So, what’s so different about this year? Normally, in the first half of August business exigencies remain properly buried and the expected chaos of September consciously ignored. Here it is the dog days of summer, a time that in my experience at least, lent itself to the consumption of afternoon flagons of local ale while reading trashy novels and putting your super-ego in park. Until I actually stopped for a minute to take stock I hadn’t realized that something was fundamentally different with this picture. I still start each Salt Spring summer day attired in a variety of colorfully silk-screened tank tops so loose and long that the two-waist-size larger shorts are conveniently concealed from a spouse whose summer girth, for some unfathomable reason, progresses in an opposite and much heralded health direction. However, for some very bothersome reason this August finds me sitting writing this with a brain that refuses to stop whirling around a big unruly bag of intrusive logistics, none of which is likely solvable from where I sit.

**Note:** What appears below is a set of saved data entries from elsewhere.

(* ===== verification/Reply.v ===== *)
(** * Answering a request

    The session a handler runs in, the [write_frame(send, &encode(&resp)?)] /
    [finish] idiom every handler ends with, and what it means for a frame to
    answer a request. *)

From S2P Require Import Prelude Prog Text Status Frames Os Sanitize WriteLock Confine.

(** The configuration part of [ClientSession] (session.rs); its handle table
    and byte counters are reached through events. *)
Record ClientSession := MkClientSession {
  s_identity : str;          (** [identity.subject] *)
  s_features : list str;
  s_sync_on_close : bool;
  s_sync_metadata : bool
}.

(** [decode(raw)?] *)
Definition decoded {T} `{!Wire T} (raw : bytes) : sys (anyhow T) :=
  Ret (ok_or (lit "msgpack decode") (decode raw)).

(** [write_frame(send, &encode(&resp)?).await?; send.finish()?; Ok(())] *)
Definition send_resp {T} `{!Wire T} (resp : T) : sys (anyhow unit) :=
  match encode resp with
  | None => Ret (Err (lit "msgpack encode"))
  | Some b =>
      _ <-? sc (SendFrame b) ;;
      _ <-? sc Finish ;;
      Ret (Ok tt)
  end.

(** The same, with [session.record_tx(encoded.len())] after it. *)
Definition send_resp_tx {T} `{!Wire T} (resp : T) : sys (anyhow unit) :=
  match encode resp with
  | None => Ret (Err (lit "msgpack encode"))
  | Some b =>
      _ <-? sc (SendFrame b) ;;
      _ <-? sc Finish ;;
      sc (RecordTx (zlen b)) ;;;
      Ret (Ok tt)
  end.

(** [...; session.record_tx(0); Ok(())] *)
Definition then_tx0 (m : sys (anyhow unit)) : sys (anyhow unit) :=
  _ <-? m ;; sc (RecordTx 0) ;;; Ret (Ok tt).

(** ** Responses *)

(** The fields every response starts with. *)
Class IsResponse (T : Type) := {
  resp_op : T -> Z; resp_seq : T -> Z; resp_status : T -> Z
}.

#[export] Instance resp_Handshake : IsResponse HandshakeResponse := Build_IsResponse _ hr_op hr_seq hr_status.
#[export] Instance resp_Ping : IsResponse PingResponse := Build_IsResponse _ pgr_op pgr_seq pgr_status.
#[export] Instance resp_GetAttr : IsResponse GetAttrResponse := Build_IsResponse _ gar_op gar_seq gar_status.
#[export] Instance resp_SetAttr : IsResponse SetAttrResponse := Build_IsResponse _ sar_op sar_seq sar_status.
#[export] Instance resp_ReadDir : IsResponse ReadDirResponse := Build_IsResponse _ rdr_op rdr_seq rdr_status.
#[export] Instance resp_Open : IsResponse OpenResponse := Build_IsResponse _ opr_op opr_seq opr_status.
#[export] Instance resp_Release : IsResponse ReleaseResponse := Build_IsResponse _ rlr_op rlr_seq rlr_status.
#[export] Instance resp_Read : IsResponse ReadResponse := Build_IsResponse _ rr_op rr_seq rr_status.
#[export] Instance resp_Write : IsResponse WriteResponse := Build_IsResponse _ wr_op wr_seq wr_status.
#[export] Instance resp_Status : IsResponse StatusResponse := Build_IsResponse _ sr_op sr_seq sr_status.
#[export] Instance resp_ReadLink : IsResponse ReadLinkResponse := Build_IsResponse _ rkr_op rkr_seq rkr_status.
#[export] Instance resp_StatFs : IsResponse StatFsResponse := Build_IsResponse _ sfr_op sfr_seq sfr_status.

(** [b] is the encoding of a response to operation [op], request [seq]. *)
Definition reply_to (op seq : Z) (b : bytes) : Prop :=
  exists (T : Type) (w : Wire T) (i : IsResponse T) (x : T),
    encode x = Some b /\ resp_op x = op /\ resp_seq x = seq /\
    exists s, resp_status x = status_as_u8 s.

(** What a handler leaves behind: no descriptor, no lock, and at most one
    frame, the answer; exactly one when it returns [Ok]. *)
Definition settled (g g' : ghost) : Prop := g_own g' = g_own g /\ g_lock g' = g_lock g.

Definition replied (op seq : Z) (g : ghost) (r : anyhow unit) (g' : ghost) : Prop :=
  settled g g' /\
  ((exists b, reply_to op seq b /\ g_sent g' = g_sent g ++ [b]) \/
   (is_ok r = false /\ g_sent g' = g_sent g)).

Lemma settled_refl g : settled g g.
Proof. done. Qed.

Lemma settled_trans g1 g2 g3 : settled g1 g2 -> settled g2 g3 -> settled g1 g3.
Proof. unfold settled. intros [-> ->] [-> ->]. done. Qed.

#[export] Hint Resolve settled_refl : quicfs.

Section Wp.
Context {legacy : bool} (root : path).
Abbreviation W := (wp (srv_spec legacy root)).

Lemma wp_send_resp {T} `{!Wire T, !IsResponse T} (x : T) g op seq s :
  resp_op x = op -> resp_seq x = seq -> resp_status x = status_as_u8 s ->
  W (send_resp x) g (replied op seq g).
Proof.
  intros Hop Hseq Hst. unfold send_resp. destruct (encode x) as [b|] eqn:Eb.
  2:{ split; [done|]. right. done. }
  assert (reply_to op seq b) as Hr by (exists T, _, _, x; eauto).
  wp_step. wp_step; [done|]. intros [[]|e] g' Hg; simpl in Hg; subst g'.
  - wp_step. wp_step; [done|]. intros [[]|e] g' Hg; simpl in Hg; subst g'; (split; [done|]); left; eauto.
  - split; [done|]. by right.
Qed.

Lemma wp_send_resp_tx {T} `{!Wire T, !IsResponse T} (x : T) g op seq s :
  resp_op x = op -> resp_seq x = seq -> resp_status x = status_as_u8 s ->
  W (send_resp_tx x) g (replied op seq g).
Proof.
  intros Hop Hseq Hst. unfold send_resp_tx. destruct (encode x) as [b|] eqn:Eb.
  2:{ split; [done|]. right. done. }
  assert (reply_to op seq b) as Hr by (exists T, _, _, x; eauto).
  wp_step. wp_step; [done|]. intros [[]|e] g' Hg; simpl in Hg; subst g'.
  2:{ split; [done|]. by right. }
  wp_step. wp_step; [done|]. intros [[]|e] g' Hg; simpl in Hg; subst g'.
  - wp_step. wp_step; [done|]. intros [] g' Hg; simpl in Hg; subst g'. split; [done|]. left; eauto.
  - split; [done|]. left; eauto.
Qed.

Lemma wp_then_tx0 m g op seq :
  W m g (replied op seq g) -> W (then_tx0 m) g (replied op seq g).
Proof.
  intros Hm. unfold then_tx0. wp_step. eapply wp_mono; [|exact Hm].
  intros [[]|e] g' [Hs Hr].
  - wp_step. wp_step; [done|]. intros [] g1 Hg; simpl in Hg; subst g1. split; [done|].
    destruct Hr as [Hr|[? _]]; [by left|done].
  - split; done.
Qed.

(** A handler that settles down and then answers. *)
Lemma replied_settled op seq g g1 r g' :
  settled g g1 -> g_sent g1 = g_sent g -> replied op seq g1 r g' -> replied op seq g r g'.
Proof.
  intros H1 Hs [H2 Hr]. split; [by eapply settled_trans|]. rewrite <- Hs. done.
Qed.
End Wp.

(** Discharge a call of a handler: its obligation from the hints, its answer
    with the ghost state substituted. *)
Ltac sys_call :=
  wp_step; [cbn [sp_pre srv_spec srv_pre]; solve [auto 8 with quicfs]
           | cbn [sp_post srv_spec srv_post]; let Hg := fresh "Hg" in intros ? ? Hg; try subst].

(** Run a callee that leaves the ghost state unchanged. *)
Tactic Notation "sys_quiet" uconstr(lem) :=
  eapply wp_seq; [apply lem; auto with quicfs | let Hg := fresh "Hg" in intros ? ? Hg; unfold quiet in Hg; subst].

(** The final answer. *)
Ltac sys_reply :=
  cbv beta iota zeta;
  first [ apply wp_then_tx0; sys_reply
        | eapply wp_send_resp; [reflexivity|reflexivity|reflexivity]
        | eapply wp_send_resp_tx; [reflexivity|reflexivity|reflexivity] ].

This time of year I thought was supposed to be a time when we could all put aside the trappings of a “responsible life” for a few slow, reflective family-friendly weeks. A time when we could all re-establish those really important connections with the people who share your DNA, their respective partners, and those few really close friends who you’ve managed to neglect for the previous 12 months.
However, this year everything seems to be speeding up. The times with the family and friends didn’t feel like anything close to “quality,” and preoccupation probably is an accurate description of my presence in those lost moments. I’m not sure exactly what is going on but I don’t seem to be alone. I have had a number of both doctor and non-doctor friends say that they are experiencing exactly the same thing. They all seem to have a sense that the pace of their lives is accelerating and more than one of my friends has recently mentioned that their professional and personal life is totally and equally out of control. They have no time to slow down and enjoy their family, friends, or hobbies because everything and everyone is crushed and squeezed with totally unrealistic time demands.

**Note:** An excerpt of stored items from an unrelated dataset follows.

Lemma handle_read_refused raw req s :
  decode raw = Some req -> rq_handle req = hid -> 1 <= rq_length req -> in_width 64 (rq_seq req) -> in_width 64 (rq_offset req) ->
  (MAX_READ_REQUEST < rq_length req \/ 2 ^ 63 <= rq_offset req \/ may_read_fd access = false) ->
  exists b st s', exec (handle_read raw) s = (Ok tt, s') /\ f_sent s' = f_sent s ++ [b] /\ f_data s' = f_data s /\
    encode (MkReadResponse OP_READ (rq_seq req) (status_as_u8 st) (rq_offset req) [] true) = Some b /\
    (st = StInvalidArg \/ st = StIo).
Proof.
  intros Hdec Hh Hl Hseq Ho Hbad. unfold handle_read, decoded. rewrite run_bindr, Hdec, run_ret. cbn [ok_or].
  assert (forall st s0, f_sent s0 = f_sent s -> f_data s0 = f_data s -> (st = StInvalidArg \/ st = StIo) ->
    exists b st' s', exec (send_read_err (rq_seq req) (rq_offset req) st) s0 = (Ok tt, s') /\
      f_sent s' = f_sent s ++ [b] /\ f_data s' = f_data s /\
      encode (MkReadResponse OP_READ (rq_seq req) (status_as_u8 st') (rq_offset req) [] true) = Some b /\
      (st' = StInvalidArg \/ st' = StIo)) as Herr.
  { intros st s0 Hs Hd Hst. destruct (send_read_err_run (rq_seq req) (rq_offset req) st s0 Hseq Ho) as (b & E & Eb).
    exists b, st, (add_sent b s0). rewrite E. simpl. by rewrite Hs. }
  destruct (MAX_READ_REQUEST <? rq_length req) eqn:E; [by apply Herr; [..|left]|]. apply Z.ltb_ge in E.
  rewrite run_bind, run_call. cbn [serve]. rewrite Hh, Z.eqb_refl.
  destruct (Z.to_nat (rq_length req)) as [|fuel] eqn:Ef; [lia|]. cbn [read_loop].
  destruct (rq_length req <=? 0) eqn:E0; [apply Z.leb_le in E0; lia|].
  rewrite run_bind, run_bindr, run_call. cbn [serve].
  destruct (rq_offset req <? 2 ^ 63) eqn:Eo; [apply Z.ltb_lt in Eo|by apply Herr; [..|left]].
  rewrite run_call. cbn [serve]. destruct (may_read_fd access); [exfalso; destruct Hbad as [?|[?|?]]; [lia|lia|done]|].
  by apply Herr; [..|right].
Qed.
End Read.

(** ** Writing *)

Class WriteRespFits {C : Codec} : Prop :=
  write_resp_fits : forall st seq total, in_width 64 seq -> in_width 64 total ->
    exists b, encode (MkWriteResponse OP_WRITE seq (status_as_u8 st) total) = Some b /\
              zlen b <= MAX_FRAME_SIZE.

I think I should be clear that my initial reason(s) for deciding to bore everyone with this topic lacked even a splash of altruism as my notoriously variable levels of creative energy was driven by a complete absence of focus. The fact that I couldn’t think of what the heck to write about (what with all my preoccupations noted above) was compounded and magnified by the fact that I had just found out that I had only a few hours to submit an editorial to my slave-driving managing editor. However, I have been thinking about time management, time constraints, lack of time, and the apparent acceleration of time as I age for quite some time now. How many of us actually sit down and think about what we are doing with our time? How many of us critically look at what kinds of things we should be filling our time up with? Obviously time isn’t speeding up, it’s just that we keep putting the wrong things into the available slots. We should all take stock and make a personal commitment to ourselves (and to our significant others) to slow our lives down as much as possible by filling up those non-essential time slots with stuff that expands us as caring, creative human animals and not with yet another professional commitment.
I don’t know about you but in about 30 seconds I was able to jot down about 10 things that I currently do that are unnecessary and that I plan to remove from my calendar over the next 6 months.
There, I can’t believe how much better I feel. The problem is I don’t know what to put in to the empty slots. I think I need help!